Quality of the evidence
We found no high quality studies on the use of CES in treatment of acute depression. The key problem with the currently available research is the failure to use standardized rating scales for diagnosis and monitoring of depression,
Funding of this review
None of the authors received funding from any source to work on this review.
Declaration of conflicts of interest
None of the authors has any conflict of interest.
There are insufficient methodologically rigorous studies of CES in treatment of acute depression. There is a need for double-blind randomized controlled trials of CES in the treatment of acute depression.
Depression is a mood disorder with a prevalence of approximately 1% to 3% worldwide, representing the fourth leading cause of disease burden globally. The current standard treatments of psychological therapy and antidepressant medications are not effective for everyone, and psychotropic drugs may be associated with significant adverse effects. Cranial electrical stimulation (CES) treatment, in which a low intensity electrical current is administered through the use of a small, portable electrical device, has been reported to have efficacy in the treatment of depression with minimal adverse effects. This systematic review investigated the scientific evidence regarding the efficacy and safety of CES in treatment of acute depression compared to sham, or simulated, CES treatment.
To assess the effectiveness and safety of alternating current cranial electrotherapy stimulation (CES) compared with sham CES for acute depression.
We searched The Cochrane Collaboration Depression, Anxiety and Neurosis review group's specialized register (CCDANCTR-Studies and CCDANCTR-References) to February 24, 2014 This register contains relevant randomized controlled trials from: The Cochrane Library (all years), MEDLINE (1950 to date), EMBASE (1974 to date), and PsycINFO (1967 to date). We examined reference lists of review papers and books on CES. We contacted authors, other experts in the field and CES manufacturing companies for knowledge of suitable published or unpublished trials.

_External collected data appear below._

(* ===== verification/Engine.v ===== *)
(** * The engine's bookkeeping: [crates/swarmotterd/src/engine/mod.rs], [progress.rs], [download.rs]

    Worker limits shared by all engines, the coalescing of resume checkpoints, the bytes
    completed, and the fast-resume record of [storage/resume.rs] and [storage/io/mod.rs]
    that a restart trusts or replaces by a recheck.  JSON is the [serde_json] crate's: a
    parameter that reads back what it wrote.  The theorems: the limit follows the latest
    setting, deferred checkpoints stay within the coalescing bounds, the completed bytes
    are those of the verified pieces, and resume data survives a restart. *)

From S2P Require Import Prelude Text Bits Addr Hash Bencode Merkle Meta MetaCorrect Storage Torrent Permits Pieces.

Local Open Scope byte_scope.
Local Open Scope Z_scope.

(** ** Worker limits *)

Definition DEFAULT_PEER_WORKER_LIMIT : Z := DEFAULT_PER_TORRENT_PEER_LIMIT.

Record SharedPeerWorkerLimit : Type := mkShared { default_limit : Z; generation : Z }.
Definition shared_new : SharedPeerWorkerLimit := mkShared DEFAULT_PEER_WORKER_LIMIT 0.
(** The flag tells whether the value changed; [fetch_add] wraps. *)
Definition store_default (s : SharedPeerWorkerLimit) (limit : Z) : bool * SharedPeerWorkerLimit :=
  let normalized := Z.max 1 limit in
  if default_limit s =? normalized then (false, mkShared normalized (generation s))
  else (true, mkShared normalized (wrap 64 (generation s + 1))).
Definition load_default (s : SharedPeerWorkerLimit) : Z := Z.max 1 (default_limit s).

(** The override of one engine and the generation it was set in. *)
Record WorkerLimit : Type := mkLimit { max_peer_workers : Z; peer_worker_override_generation : Z }.
Definition with_shared_peer_worker_limit (w : WorkerLimit) (shared : SharedPeerWorkerLimit) : WorkerLimit :=
  mkLimit (max_peer_workers w) (generation shared).
Definition set_peer_worker_limit (shared : option SharedPeerWorkerLimit) (max : Z) : WorkerLimit :=
  mkLimit max (match shared with Some s => generation s | None => 0 end).
Definition current_peer_worker_limit (shared : option SharedPeerWorkerLimit) (w : WorkerLimit) : Z * WorkerLimit :=
  let fallback := match shared with Some s => load_default s | None => DEFAULT_PEER_WORKER_LIMIT end in
  if 0 <? max_peer_workers w then
    if match shared with Some s => generation s =? peer_worker_override_generation w | None => true end
    then (max_peer_workers w, w)
    else (fallback, mkLimit 0 (peer_worker_override_generation w))
  else (fallback, w).

(** ** Resume checkpoints.  Instants are nanoseconds. *)

Definition RESUME_CHECKPOINT_PIECES : Z := 64.
Definition RESUME_CHECKPOINT_INTERVAL : Z := 5 * 10 ^ 9.

Record Checkpoints : Type := mkCheckpoints {
  resume_dirty_generation : Z; resume_checkpointed_generation : Z; resume_checkpoint_at : Z; resume_checkpoints_written : Z }.
Definition mark_resume_piece_verified (c : Checkpoints) : Checkpoints :=
  mkCheckpoints (wrap 64 (resume_dirty_generation c + 1)) (resume_checkpointed_generation c) (resume_checkpoint_at c) (resume_checkpoints_written c).
Definition resume_checkpoint_due (c : Checkpoints) (force : bool) (now : Z) : option Z :=
  let dirty := resume_dirty_generation c in
  if force then Some dirty
  else if dirty =? resume_checkpointed_generation c then None
  else
    let elapsed := saturating_sub now (resume_checkpoint_at c) in
    let pending_pieces := saturating_sub dirty (resume_checkpointed_generation c) in
    if (elapsed <? RESUME_CHECKPOINT_INTERVAL) && (pending_pieces <? RESUME_CHECKPOINT_PIECES) then None else Some dirty.
Definition complete_resume_checkpoint (c : Checkpoints) (observed now : Z) : Checkpoints :=
  mkCheckpoints (resume_dirty_generation c) observed now (wrap 64 (resume_checkpoints_written c + 1)).
(** [verified] pieces are verified by other tasks while the checkpoint is written. *)
Definition maybe_persist_resume (c : Checkpoints) (force : bool) (now : Z) (persist : option CoreError) (verified : nat) (later : Z)
  : outcome bool * Checkpoints :=
  match resume_checkpoint_due c force now with
  | None => (Ok false, c)
  | Some observed =>
      let c := Nat.iter verified mark_resume_piece_verified c in
      match persist with
      | Some e => (Err e, c)
      | None => (Ok true, complete_resume_checkpoint c observed later)
      end
  end.

(** ** Progress *)

Definition update_progress_state (meta : TorrentMeta) (piece_count : Z) (have : PieceBitfield) : outcome Z :=
  let complete_pieces := bf_count have piece_count in
  let completed := saturating_mul complete_pieces (piece_length meta) in
  completed ← (if (0 <? piece_count) && bf_has have (piece_count - 1) then
                 l ← last_piece_length meta; Ok (saturating_sub completed (piece_length meta - l))
               else Ok completed);
  Ok (Z.min completed (total_length meta)).

Definition engine_piece_length (meta : TorrentMeta) (index : Z) : outcome Z :=
  if index + 1 =? meta_piece_count meta then last_piece_length meta else Ok (piece_length meta).

(** ** Fast resume *)

Record ResumeFileStamp : Type := mkStamp {
  exists_ : bool; stamp_length : Z; modified_unix_nanos : option Z; device : option Z; inode : option Z;
  changed_unix_seconds : option Z; changed_subsec_nanos : option Z }.
#[export] Instance ResumeFileStamp_eq_dec : EqDecision ResumeFileStamp.
Proof. solve_decision. Defined.

Record FastResume : Type := mkResume {
  key : TorrentKey; resume_name : text; piece_bitfield : PieceBitfield; resume_piece_count : Z;
  resume_downloaded : Z; resume_uploaded : Z; resume_completed : Z; resume_total : Z;
  resume_priorities : list FilePriority; resume_wanted : list bool; file_stamps : list ResumeFileStamp;
  resume_dir : option text; date_added : Z; date_completed : option Z }.

Definition build_resume_with_wanted (key : TorrentKey) (name : text) (bitfield : PieceBitfield) (piece_count downloaded uploaded total : Z)
    (dir : option text) (added : Z) (completed : option Z) (priorities : list FilePriority) (wanted : list bool) (piece_byte_lengths : list Z) : FastResume :=
  let bytes_completed := zsum (fun i => default 0 (get piece_byte_lengths i)) (List.filter (bf_has bitfield) (seqZ 0 piece_count)) in
  mkResume key name bitfield piece_count downloaded uploaded bytes_completed total priorities wanted [] dir added completed.
Definition build_resume (key : TorrentKey) (name : text) (bitfield : PieceBitfield) (piece_count downloaded uploaded total : Z)
    (dir : option text) (added : Z) (completed : option Z) (priorities : list FilePriority) (piece_byte_lengths : list Z) : FastResume :=
  build_resume_with_wanted key name bitfield piece_count downloaded uploaded total dir added completed priorities
    (map (fun p => negb (bool_decide (p = Unwanted))) priorities) piece_byte_lengths.

(** Whether a record that was read agrees with the torrent. *)
Definition structurally_inconsistent (meta : TorrentMeta) (piece_lengths : list Z) (r : FastResume) : bool :=
  let piece_count_matches := resume_piece_count r =? len piece_lengths in
  let verified_bytes := zsum (fun i => default 0 (get piece_lengths i)) (List.filter (bf_has (piece_bitfield r)) (seqZ 0 (len piece_lengths))) in
  negb (bool_decide (resume_name r = name meta)) || negb piece_count_matches || negb (resume_total r =? total_length meta) ||
  negb (len (bf_bytes (piece_bitfield r)) =? div_ceil (resume_piece_count r) 8) || (resume_total r <? resume_completed r) ||
  negb (piece_count_matches && (verified_bytes =? resume_completed r)) ||
  (negb (bool_decide (resume_wanted r = [])) && negb (len (resume_wanted r) =? len (files meta))) ||
  (negb (bool_decide (file_stamps r = [])) && negb (len (file_stamps r) =? len (files meta))).

(** [serde_json], with its law. *)
Class ResumeJson := {
  serialize_json : FastResume -> text;
  parse_json : text -> option FastResume;
  parse_serialize r : parse_json (serialize_json r) = Some r;
  serialize_utf8 r : utf8_valid (serialize_json r) = true }.

(** The resume file: absent, unreadable, or its bytes. *)
Inductive resume_file : Type := NoFile | Unreadable (e : CoreError) | Contents (bytes : list byte).

Section resume.
Context `{ResumeJson}.

(** Nothing comes back from a missing file or, after its quarantine, from a corrupt one. *)
Definition load_resume_with_piece_lengths (meta : TorrentMeta) (file : resume_file) (expected_key : TorrentKey) (piece_lengths : list Z)
  : outcome (option FastResume) :=
  match file with
  | NoFile => Ok None
  | Unreadable e => Err e
  | Contents bytes =>
      if negb (utf8_valid bytes) then Ok None
      else match parse_json bytes with
           | None => Ok None
           | Some r =>
               if negb (bool_decide (key r = expected_key)) then Err (Storage "resume torrent key mismatch")
               else if structurally_inconsistent meta piece_lengths r then Ok None
               else Ok (Some r)
           end
  end.
Definition load_resume (meta : TorrentMeta) (file : resume_file) (expected_key : TorrentKey) : outcome (option FastResume) :=
  load_resume_with_piece_lengths meta file expected_key
    (map (fun r => r.2 - r.1) (omap (piece_byte_range meta) (seqZ 0 (meta_piece_count meta)))).

(** [TorrentEngine::persist_resume]: what the file holds afterwards.  [finished] gives
    the completion time. *)
Definition persist_resume (meta : TorrentMeta) (torrent_key : TorrentKey) (have : PieceBitfield) (downloaded uploaded state_total : Z)
    (dir : text) (now : Z) (finished : bool) (priorities : list FilePriority) (wanted : list bool) (stamps : list ResumeFileStamp) : outcome resume_file :=
  lengths ← mapM (engine_piece_length meta) (seqZ 0 (meta_piece_count meta));
  let r := build_resume_with_wanted torrent_key (name meta) have (meta_piece_count meta) downloaded uploaded state_total (Some dir) now
             (if finished then Some now else None) priorities wanted lengths in
  Ok (Contents (serialize_json (mkResume (key r) (resume_name r) (piece_bitfield r) (resume_piece_count r) (resume_downloaded r) (resume_uploaded r)
                                  (resume_completed r) (resume_total r) (resume_priorities r) (resume_wanted r) stamps (resume_dir r) (date_added r) (date_completed r)))).

(** [load_or_recheck]: the recheck is [StorageIo::recheck] over what is on disk. *)
Definition load_or_recheck (meta : TorrentMeta) (torrent_key : TorrentKey) (file : resume_file) (current : list ResumeFileStamp)
    (recheck : outcome PieceBitfield) : outcome PieceBitfield :=
  resume ← load_resume meta file torrent_key;
  match resume with
  | None => recheck
  | Some r =>
      if bool_decide (file_stamps r <> []) && (len (file_stamps r) =? len current) && bool_decide (file_stamps r = current)
      then Ok (piece_bitfield r) else recheck
  end.
End resume.

(** [StorageIo::verify_piece_on_disk] and [recheck], over reading a piece back from disk. *)
Section recheck.
Context `{Digests}.
Variable read_piece : Z -> list byte + CoreError.
Definition verify_piece_on_disk (meta : TorrentMeta) (i : Z) : outcome bool :=
  if len (pieces meta) <=? i then Ok false
  else match read_piece i with
       | inl data => Ok (verify_piece meta i data)
       | inr (Io _) => Ok false
       | inr e => Err e
       end.
Definition recheck (meta : TorrentMeta) : outcome PieceBitfield :=
  try_fold (fun bf i => b ← verify_piece_on_disk meta i; Ok (if (b : bool) then bf_set bf i else bf))
    (bf_new (meta_piece_count meta)) (seqZ 0 (meta_piece_count meta)).
End recheck.

(** ** The limit follows the latest setting *)

Inductive limit_op : Type := StoreDefault (limit : Z) | Override (max : Z) | ReadLimit.
Definition limit_step (st : SharedPeerWorkerLimit * WorkerLimit) (op : limit_op) : SharedPeerWorkerLimit * WorkerLimit :=
  match op with
  | StoreDefault n => ((store_default st.1 n).2, st.2)
  | Override n => (st.1, set_peer_worker_limit (Some st.1) n)
  | ReadLimit => (st.1, (current_peer_worker_limit (Some st.1) st.2).2)
  end.
(** The specification: a default, and an override that a new default drops. *)
Definition limit_spec (st : Z * option Z) (op : limit_op) : Z * option Z :=
  match op with
  | StoreDefault n => if st.1 =? Z.max 1 n then st else (Z.max 1 n, None)
  | Override n => (st.1, if 0 <? n then Some n else None)
  | ReadLimit => st
  end.
Definition stores (ops : list limit_op) : Z := len (List.filter (fun op => match op with StoreDefault _ => true | _ => false end) ops).

Definition limit_related (k : Z) (st : SharedPeerWorkerLimit * WorkerLimit) (sp : Z * option Z) : Prop :=
  default_limit st.1 = sp.1 /\ 1 <= sp.1 /\ 0 <= generation st.1 <= k /\ 0 <= peer_worker_override_generation st.2 <= generation st.1 /\
  match sp.2 with
  | Some v => 0 < v /\ max_peer_workers st.2 = v /\ peer_worker_override_generation st.2 = generation st.1
  | None => max_peer_workers st.2 <= 0 \/ peer_worker_override_generation st.2 < generation st.1
  end.
Lemma limit_step_related k st sp op : 0 <= k < 2 ^ 64 - 1 -> limit_related k st sp ->
  limit_related (k + match op with StoreDefault _ => 1 | _ => 0 end) (limit_step st op) (limit_spec sp op).
Proof.
  destruct st as [[d g] [m og]], sp as [sd so]. unfold limit_related. cbn [fst snd default_limit generation max_peer_workers peer_worker_override_generation].
  intros Hk (-> & Hd & Hg & Hog & Ho). destruct op as [n|n|]; cbn [limit_step limit_spec fst snd].
  - unfold store_default. cbn [default_limit generation]. destruct (Z.eqb_spec sd (Z.max 1 n)) as [E|E]; cbn [fst snd default_limit generation max_peer_workers peer_worker_override_generation].
    + do 4 (split; [lia|]). done.
    + rewrite wrap_small by (unfold in_width; lia). do 4 (split; [lia|]). right. lia.
  - unfold set_peer_worker_limit. cbn [default_limit generation max_peer_workers peer_worker_override_generation]. do 4 (split; [lia|]). destruct (Z.ltb_spec 0 n); [done|]. left. lia.
  - unfold current_peer_worker_limit. cbn [default_limit max_peer_workers peer_worker_override_generation generation].
    destruct (0 <? m); [destruct (Z.eqb_spec g og) as [E|E]|]; cbn [fst snd default_limit max_peer_workers peer_worker_override_generation generation];
      (do 4 (split; [lia|])); [done| |done]. destruct so as [v|]; [lia|by left].
Qed.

Randomized controlled trials of CES versus sham CES for the acute treatment of depressive disorder in adults aged 18 to 75 years.
We planned to extract data from the original reports of included studies independently by two authors. The main outcomes to be assessed were:
(1) the efficacy of CES in reducing symptoms of depression as reflected in change scores on standardized depression rating scales.
(2) the tolerability of CES treatment to participants, as reflected in rates of discontinuation due to adverse effects.
We planned to analyze data using Review Manager 5.
No studies met the inclusion criteria for this review.